Risk content: biological determinism and depoliticization of suicide

Until this moment it has been discussed how through the notion of risk it is possible to configure identity traits, but it is also important to problematize the content of risk. In other words, in order to understand how suicide occurs, it is not enough to know who commits suicide (risk population), it is essential to identify the elements associated with the behavior (risk factors). Research on suicide in most cases indicates that it is a multi-causal phenomenon (OMS, 2014). This means that suicide may be mediated by aspects of biological and psychopathological characteristics, cognitive styles of information processing, family dynamics and adverse economic situations (Ellis, 2008; Guibert Reyes; Torres Miranda, 2001; Nordt et al., 2015; Sudol; Mann, 2017). All these heterogeneous elements configure representations about suicide and the suicidal person, which show a multiplicity of the phenomenon that can result in decontextualization.

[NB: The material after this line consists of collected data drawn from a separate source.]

(** The bytes of header and message after the stores of [echo_reply]. *)
Lemma reply_stored d a tos len id off ttl proto chk src dst x y code c cf : is_u16 c ->
  load_list d a 24 = ip_hdr tos len id off ttl proto chk src dst ++ [ICMP_ECHO; code] ++ put16 c ->
  load_list (store_list (a + 10) (put16 cf) (store_list (a + 8) [ICMP_TTL] (store_list (a + 22) (put16 (reply_chk c))
    (store_list (a + 20) [ICMP_ER] (store_list (a + 16) (put32 y) (store_list (a + 12) (put32 x) d)))))) a 24 =
  ip_hdr tos len id off ICMP_TTL proto cf x y ++ [ICMP_ER; code] ++ put16 (reply_chk c).
Proof. intros Hc H. do 6 (rewrite load_patch by (cbn [length put16 put32]; lia)). rewrite H. reflexivity. Qed.

(** What answering changes: the lengths and the payload pointer of the first
    pbuf, the bytes in front of the message and its first four. *)
Record answered (m : pst) (p a : Z) (m' : pst) : Prop := {
  an_mm : m'.(mm) = m.(mm);
  an_first : exists pl ln tl, m'.(structs) p = (m.(structs) p) <| payload := pl |> <| len := ln |> <| tot_len := tl |>;
  an_other : forall x, x <> p -> m'.(structs) x = m.(structs) x;
  an_data : forall x, ~ p + SIZEOF_STRUCT_PBUF <= x < a + 24 -> m'.(data) x = m.(data) x }.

In the case of people with non-heteronormative sexualities, some differentiated types of risk have been established. An association with a higher prevalence of mental disorders, psychoactive substance use and alcohol consumption has been reported. It has also been suggested that homophobia (perceived, experienced and internalized) and sexual or psychological abuse play a role in the manifestation of suicidal ideation and behavior. Consequently, the discourses of medicine, psychiatry and psychology are based, most of the time, on epidemiological data in order to enunciate a series of situations and contexts that seem to be key at the time of the study of suicide in this population group.

Thus, these readings on the risks of suicide in these groups have been useful for reflecting on the phenomenon and guiding intervention practices, but they cause some analytical problems that are not usually discussed. A first drawback has to do with the biological overdetermination of social experience. This process focuses attention, almost exclusively, on biologicist readings that seek the medicalization of suicidal behavior centered on individuality. The explanation provided by Pineda (2013, p. 229) is relevant to understand this issue:

The biological element involved in suicide is not unknown, nor are the mental illnesses that precipitate it, such as depression, which has played an important role in the prediction of suicidal behavior. However, the higher proportion of suicide ideation and attempts in sexual minorities does not lead to label lesbian, gay and bisexual people as suicidal.

Although it is important to explain the psychobiological processes that may influence suicidal behavior, these may be limited when placed out of context. Until now, studies have not been conclusive in demonstrating the direct incidence of biological factors on suicidal behavior beyond its occurrence associated with mental disorders. However, this interpretation tends to be standardized in theoretical frameworks explaining suicide, and it is considered that suicidal behavior can be explained by biological characteristics. For this reason, suicidal behavior is conceived more as the effect of a biological reaction than as a structured behavior with a cultural, social, political and subjective meaning.

References to homophobia or social stigma as risk factors associated with suicidal behavior appear in some research studies (Ferlatte et al., 2017; Rimes et al., 2018). It is noted that these situations can be considered as triggers for mood disorders or mental illness. This interpretation can be limited and leads to the assumption that homophobia9 social stigma are social situations that occur homogeneously in all contexts, omitting historical and cultural singularities. These are interpretations that privilege individual aspects, but which, paradoxically, distance themselves from the subjective experience of suicide.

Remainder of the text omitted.